TASK DIRECTIONS>
Only the lines from the start of the data through the one containing "cbn [repeat]. rewrite <- IH'. f_equal." belong in your answer; return them exactly.

··· DATA PROVIDED ···

Lemma dotR_minus (u v x : list R) :
  length u = length v ->
  dotR (map2 Rminus u v) x = dotR u x - dotR v x.
Proof.
  revert v x. induction u as [| a u IH]; intros [| b v] [| y x] H; unfold dotR in *;
    cbn [map2 dot]; try discriminate; try ring.
  rewrite IH by (simpl in H; lia). ring.
Qed.

Lemma dotR_opp (u x : list R) : dotR (map Ropp u) x = - dotR u x.
Proof.
  revert x. induction u as [| a u IH]; intros [| y x]; unfold dotR in *; cbn [map dot];
    try ring.
  rewrite IH. ring.
Qed.

Lemma dotR_repeat (v : list R) (c : R) :
  dotR v (repeat c (length v)) = c * sum1 0 Rplus v.
Proof.
  induction v as [| e v IH]; unfold dotR, sum1 in *; cbn [length repeat dot fold_right];
    [ring |]. rewrite IH. ring.
Qed.

Lemma sum1_app (u v : list R) : sum1 0 Rplus (u ++ v) = sum1 0 Rplus u + sum1 0 Rplus v.
Proof.
  induction u as [| e u IH]; unfold sum1 in *; cbn [app fold_right]; [ring |].
  rewrite IH. ring.
Qed.

Lemma sum1_rev (v : list R) : sum1 0 Rplus (rev v) = sum1 0 Rplus v.
Proof.
  induction v as [| e v IH]; [reflexivity |].
  cbn [rev]. rewrite sum1_app, IH. unfold sum1. cbn [fold_right]. ring.
Qed.

Lemma sum1_difference (u v : list R) (c : R) :
  length u = length v ->
  sum1 0 Rplus (map2 Rminus u (map (Rmult c) v)) = sum1 0 Rplus u - c * sum1 0 Rplus v.
Proof.
  revert v. induction u as [| a u IH]; intros [| b v] H; try discriminate;
    unfold sum1 in *; cbn [map map2 fold_right]; [ring |].
  rewrite IH by (simpl in H; lia). ring.
Qed.

(** a vector whose neighbouring entries are equal is constant *)
Lemma constant_vector (sv : list R) :
  (forall i, (S i < length sv)%nat -> nth i sv 0 = nth (S i) sv 0) ->
  sv = repeat (last sv 0) (length sv).
Proof.
  induction sv as [| e sv IH]; intros H; [reflexivity |].
  destruct sv as [| e' sv]; [reflexivity |].
  assert (IH' : e' :: sv = repeat (last (e' :: sv) 0) (length (e' :: sv))).
  { apply IH. intros i Hi. apply (H (S i)). simpl in *. lia. }
  change (last (e :: e' :: sv) 0) with (last (e' :: sv) 0).
  change (length (e :: e' :: sv)) with (S (length (e' :: sv))).
  cbn [repeat]. rewrite <- IH'. f_equal.
  pose proof (H 0%nat ltac:(simpl; lia)) as H0. cbn [nth] in H0. rewrite H0.
  cbn [length repeat] in IH'. injection IH' as He' _. exact He'.
Qed.

End DCGainFacts.

Section DCGain.
Import PropagateFilter Spec.
Context {scipy : SciPy}.
Hypothesis solve_sound :
  forall M Rhs X, solve M Rhs = Ok X -> mmul M X = Rhs.
Hypothesis solve_shape :
  forall M Rhs X, solve M Rhs = Ok X -> shaped (length M) (length (hd [] Rhs)) X.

···

OUTPUT BELOW>
Lemma dotR_minus (u v x : list R) :
  length u = length v ->
  dotR (map2 Rminus u v) x = dotR u x - dotR v x.
Proof.
  revert v x. induction u as [| a u IH]; intros [| b v] [| y x] H; unfold dotR in *;
    cbn [map2 dot]; try discriminate; try ring.
  rewrite IH by (simpl in H; lia). ring.
Qed.

Lemma dotR_opp (u x : list R) : dotR (map Ropp u) x = - dotR u x.
Proof.
  revert x. induction u as [| a u IH]; intros [| y x]; unfold dotR in *; cbn [map dot];
    try ring.
  rewrite IH. ring.
Qed.

Lemma dotR_repeat (v : list R) (c : R) :
  dotR v (repeat c (length v)) = c * sum1 0 Rplus v.
Proof.
  induction v as [| e v IH]; unfold dotR, sum1 in *; cbn [length repeat dot fold_right];
    [ring |]. rewrite IH. ring.
Qed.

Lemma sum1_app (u v : list R) : sum1 0 Rplus (u ++ v) = sum1 0 Rplus u + sum1 0 Rplus v.
Proof.
  induction u as [| e u IH]; unfold sum1 in *; cbn [app fold_right]; [ring |].
  rewrite IH. ring.
Qed.

Lemma sum1_rev (v : list R) : sum1 0 Rplus (rev v) = sum1 0 Rplus v.
Proof.
  induction v as [| e v IH]; [reflexivity |].
  cbn [rev]. rewrite sum1_app, IH. unfold sum1. cbn [fold_right]. ring.
Qed.

Lemma sum1_difference (u v : list R) (c : R) :
  length u = length v ->
  sum1 0 Rplus (map2 Rminus u (map (Rmult c) v)) = sum1 0 Rplus u - c * sum1 0 Rplus v.
Proof.
  revert v. induction u as [| a u IH]; intros [| b v] H; try discriminate;
    unfold sum1 in *; cbn [map map2 fold_right]; [ring |].
  rewrite IH by (simpl in H; lia). ring.
Qed.

(** a vector whose neighbouring entries are equal is constant *)
Lemma constant_vector (sv : list R) :
  (forall i, (S i < length sv)%nat -> nth i sv 0 = nth (S i) sv 0) ->
  sv = repeat (last sv 0) (length sv).
Proof.
  induction sv as [| e sv IH]; intros H; [reflexivity |].
  destruct sv as [| e' sv]; [reflexivity |].
  assert (IH' : e' :: sv = repeat (last (e' :: sv) 0) (length (e' :: sv))).
  { apply IH. intros i Hi. apply (H (S i)). simpl in *. lia. }
  change (last (e :: e' :: sv) 0) with (last (e' :: sv) 0).
  change (length (e :: e' :: sv)) with (S (length (e' :: sv))).
  cbn [repeat]. rewrite <- IH'. f_equal.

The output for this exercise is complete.